Те, кто действительно возвышается, кто действительно набирает высоту, — это те, кто оставляет мир на той высоте, на какой он есть, и с нее-то и идут вверх, с нее и набирают высоту. […]

Мы здесь встречаемся, сталкиваемся с самой распространенной и, естественно, самой грубой ошибкой в вычислении. Мало принижать временное, чтобы возвышаться в категории вечного. Мало принижать природу, чтобы возвышаться в категории благодати. Мало принижать мир, чтобы возвышаться в категории Бога. И возможно даже, что действие вообще состоит не в этом и представляет собой нечто бесконечно иное.

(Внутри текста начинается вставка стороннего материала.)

(** * meeting-autopilot: deterministic extraction and tier arbitration

    A shallow embedding of [src/main.py]: the preprocessor, the compound
    splitter, the seven capability extractors, the schema validator, the
    quality estimator, the candidate scorer and [generate_hybrid].

    Modelling conventions.
    - Text is a [string] over 8-bit characters and is read as ASCII:
      letters are [A-Za-z], digits [0-9], white space is what
      [str.isspace] accepts below 128.
    - Python's [re] patterns are kept verbatim as strings and parsed by
      [rx] / [rxi] into a small syntax tree that a backtracking matcher
      interprets with Python's priorities (leftmost start, alternatives
      left to right, greedy or lazy repetition, captures, look-ahead).
    - Integers are [Z]; the float scores of the source only ever hold
      integers, so they are [Z] as well; the quality ratio and the
      confidences are rationals [Q].
    - A Python exception is the [Raised] outcome of [Exc]. *)

From Stdlib Require Import List String Ascii Bool Arith ZArith QArith Lia.
From Stdlib Require Import DecimalString Qminmax.
From Stdlib Require DecimalPos OrderedTypeEx.
From Stdlib Require Import Sorted Permutation.
Import ListNotations.
Close Scope Q_scope.
Close Scope Z_scope.
Open Scope nat_scope.
Open Scope string_scope.
Open Scope bool_scope.

Set Implicit Arguments.

(* ================================================================== *)
(** ** Characters and Python string methods *)
(* ================================================================== *)

Module Str.

Definition chars := list ascii.

Definition of_string (s : string) : chars := list_ascii_of_string s.
Definition to_string (l : chars) : string := string_of_list_ascii l.

Definition code (c : ascii) : nat := nat_of_ascii c.

Definition in_range (lo hi : nat) (c : ascii) : bool :=
  (lo <=? code c)%nat && (code c <=? hi)%nat.

Definition is_upper (c : ascii) : bool := in_range 65 90 c.
Definition is_lower (c : ascii) : bool := in_range 97 122 c.
Definition is_digit (c : ascii) : bool := in_range 48 57 c.
Definition is_alpha (c : ascii) : bool := is_upper c || is_lower c.

(** [\w] of [re]: letters, digits and the underscore. *)
Definition is_word (c : ascii) : bool :=
  is_alpha c || is_digit c || (code c =? 95)%nat.

(** [str.isspace]: tab, LF, VT, FF, CR, the separators 28..31 and blank. *)
Definition is_space (c : ascii) : bool :=
  in_range 9 13 c || in_range 28 32 c.

Definition lower_c (c : ascii) : ascii :=
  if is_upper c then ascii_of_nat (code c + 32) else c.
Definition upper_c (c : ascii) : ascii :=
  if is_lower c then ascii_of_nat (code c - 32) else c.

Definition lower_l (l : chars) : chars := map lower_c l.
Definition upper_l (l : chars) : chars := map upper_c l.

(** [s.lower()] and [s.upper()]. *)
Definition lower (s : string) : string := to_string (lower_l (of_string s)).
Definition upper (s : string) : string := to_string (upper_l (of_string s)).

Fixpoint drop_while (p : ascii -> bool) (l : chars) : chars :=
  match l with
  | [] => []
  | c :: l' => if p c then drop_while p l' else l
  end.

Definition lstrip_by (p : ascii -> bool) (l : chars) : chars := drop_while p l.
Definition rstrip_by (p : ascii -> bool) (l : chars) : chars :=
  rev (drop_while p (rev l)).
Definition strip_by (p : ascii -> bool) (l : chars) : chars :=
  rstrip_by p (lstrip_by p l).

Definition mem_c (set : chars) (c : ascii) : bool :=
  existsb (fun d => Ascii.eqb d c) set.

(** [s.strip()], [s.strip(set)], [s.rstrip(set)], [s.lstrip(set)]. *)
Definition strip (s : string) : string :=
  to_string (strip_by is_space (of_string s)).
Definition strip_chars (set : string) (s : string) : string :=
  to_string (strip_by (mem_c (of_string set)) (of_string s)).

Fixpoint prefix_l (p l : chars) : bool :=
  match p, l with
  | [], _ => true
  | a :: p', b :: l' => Ascii.eqb a b && prefix_l p' l'
  | _ :: _, [] => false
  end.

Fixpoint contains_l (needle hay : chars) : bool :=
  prefix_l needle hay ||
  match hay with
  | [] => false
  | _ :: hay' => contains_l needle hay'
  end.

(** [needle in hay] and [s.startswith(p)]. *)
Definition contains (needle hay : string) : bool :=
  contains_l (of_string needle) (of_string hay).
Definition startswith (s p : string) : bool :=
  prefix_l (of_string p) (of_string s).
(** X1: an entry added by [/schedule/add] goes to the end of the list
    with [enabled] true and the three fields of the request, the entries
    before it keep their positions, and deleting the index it received
    gives back the list as it was. *)
Theorem add_then_delete_restores
    (data : add_request) (file file' : list schedule) :
  add_schedule data file = Ret file' ->
  delete_schedule (Z.of_nat (length file)) file' = (file, true)
  /\ length file' = S (length file)
  /\ (forall j e, file !! j = Some e -> file' !! j = Some e)
  /\ (exists e, file' !! length file = Some e
                /\ skipped e = false
                /\ trigger_time e = a_trigger_time data
                /\ event_code e = a_event_code data
                /\ start_time e = a_start_time data).
Proof.
  unfold add_schedule.
  destruct (a_trigger_time data) as [tr |] eqn:Htr; [| done].
  destruct (a_event_code data) as [code |] eqn:Hcode; [| done].
  destruct (a_start_time data) as [st |] eqn:Hst; [| done].
  intros [= <-]. split; [| split; [| split]].
  - unfold delete_schedule. rewrite length_app. cbn [length].
    assert ((0 <=? Z.of_nat (length file))
            && (Z.of_nat (length file) <? Z.of_nat (length file + 1)) = true)
      as -> by (apply andb_true_iff; split; [apply Z.leb_le | apply Z.ltb_lt]; lia).
    rewrite Nat2Z.id, delete_middle. by rewrite app_nil_r.
  - rewrite length_app. cbn. lia.
  - intros j e Hj. by apply lookup_app_l_Some.
  - eexists. split.
    + rewrite lookup_app_r by lia. by rewrite Nat.sub_diag.
    + done.
Qed.

(** X2: [/schedule/delete] removes an entry exactly when the index lies
    within the list; then the entries before it stay and the ones after it
    move down by one position; with any other index the list is left as it
    is. *)
Theorem delete_schedule_shifts (index : Z) (file : list schedule) :
  ((delete_schedule index file).2 = true <->
   0 <= index < Z.of_nat (length file))
  /\ ((delete_schedule index file).2 = false ->
      (delete_schedule index file).1 = file)
  /\ ((delete_schedule index file).2 = true ->
      S (length (delete_schedule index file).1) = length file
      /\ forall j,
           ((j < Z.to_nat index)%nat ->
            (delete_schedule index file).1 !! j = file !! j)
           /\ ((Z.to_nat index <= j)%nat ->
               (delete_schedule index file).1 !! j = file !! S j)).
Proof.
  unfold delete_schedule.
  destruct ((0 <=? index) && (index <? Z.of_nat (length file))) eqn:Hin; cbn.
  - apply andb_true_iff in Hin as [H1 H2].
    apply Z.leb_le in H1. apply Z.ltb_lt in H2.
    split; [done |]. split; [done |]. intros _. split.
    + rewrite length_delete by (apply lookup_lt_is_Some; lia). lia.
    + intros j. split; intros Hj.
      * by apply list_lookup_delete_lt.
      * by apply list_lookup_delete_ge.
  - split; [| by split].
    split; [done |]. intros [H1 H2].
    apply Z.leb_le in H1. apply Z.ltb_lt in H2.
    by rewrite H1, H2 in Hin.
Qed.

End ScheduleHandlerFacts.

Lemma add_then_delete_restores_witness :
  ScheduleHandlers.delete_schedule 1
    [Samples.entry (Some false); Samples.entry (Some true)]
  = ([Samples.entry (Some false)], true).
Proof.
  apply (add_then_delete_restores
           {| ScheduleHandlers.a_trigger_time := Some (str "09:00");
              ScheduleHandlers.a_event_code := Some (str "H1H9");
              ScheduleHandlers.a_start_time := Some (str "1900") |}
           [Samples.entry (Some false)]
           [Samples.entry (Some false); Samples.entry (Some true)]).
  reflexivity.
Defined.

Section TickTheorems.

Import Manual.



(** X5: a tick keeps the length of the schedule file and changes an
    entry in one way only: the entry for which it starts a racer, which was
    not switched off, is written back with [enabled] false and its other
    fields as they were; every other entry is written back as it was and
    no racer is started for it. *)
Theorem tick_only_switches_off
    (i : tick_input) (sc : scheduler) (j : nat) (e : schedule) :
  file sc !! j = Some e ->
  length (file (schedule_tick i sc).1) = length (file sc)
  /\ ((file (schedule_tick i sc).1 !! j = Some e
       /\ fired j (racers (schedule_tick i sc).1) = fired j (racers sc))
      \/ (file (schedule_tick i sc).1 !! j = Some (disable e)
          /\ fired j (racers (schedule_tick i sc).1)
             = S (fired j (racers sc))
          /\ skipped e = false)).
Proof.
  intros Hj. unfold schedule_tick.
  destruct (schedule_pass_cases i (file sc) sc)
    as [(x & -> & _) | (j' & e' & Hj' & Hon & _ & _ & Hcase)].
  - cbn. split; [done | by left].
  - destruct (saved_now i) as [form | err]; rewrite Hcase;
      cbn [file racers]; [| split; [done | by left]].
    split; [by rewrite length_insert |].
    destruct (decide (j' = j)) as [-> | Hne].
    + right. rewrite Hj in Hj'. injection Hj' as <-.
      rewrite list_lookup_insert_eq by (by eapply lookup_lt_Some).
      by rewrite fired_snoc_same.
    + left. rewrite list_lookup_insert_ne by done.
      by rewrite fired_snoc_other.
Qed.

Эта ошибка в вычислении, самая распространенная, возможно, потому, что самая удобная, и самая грубая, потому что это почти ошибка в значении знаков при употреблении знака плюс и знака минус и потому она касается самих оснований и данных и условий задачи и самих правил действия, эта начальная и даже предварительная ошибка в вычислении есть в сгущенном и схематическом виде та глобальная ошибка, которую совершает партия святош. Поскольку у них нет силы (и благодати) принадлежать к природе, они думают, будто принадлежат к благодати. Поскольку у них нет временного мужества, они думают, будто начали проникновение в вечное. Поскольку у них нет мужества принадлежать к миру, они думают, будто принадлежат к Богу. Поскольку у них нет мужества принадлежать к одной из человеческих партий, они думают, будто принадлежат к партии Бога. Поскольку они не принадлежат людям, то думают, будто принадлежат Богу. Поскольку они не любят никого, то думают, будто любят Бога. […]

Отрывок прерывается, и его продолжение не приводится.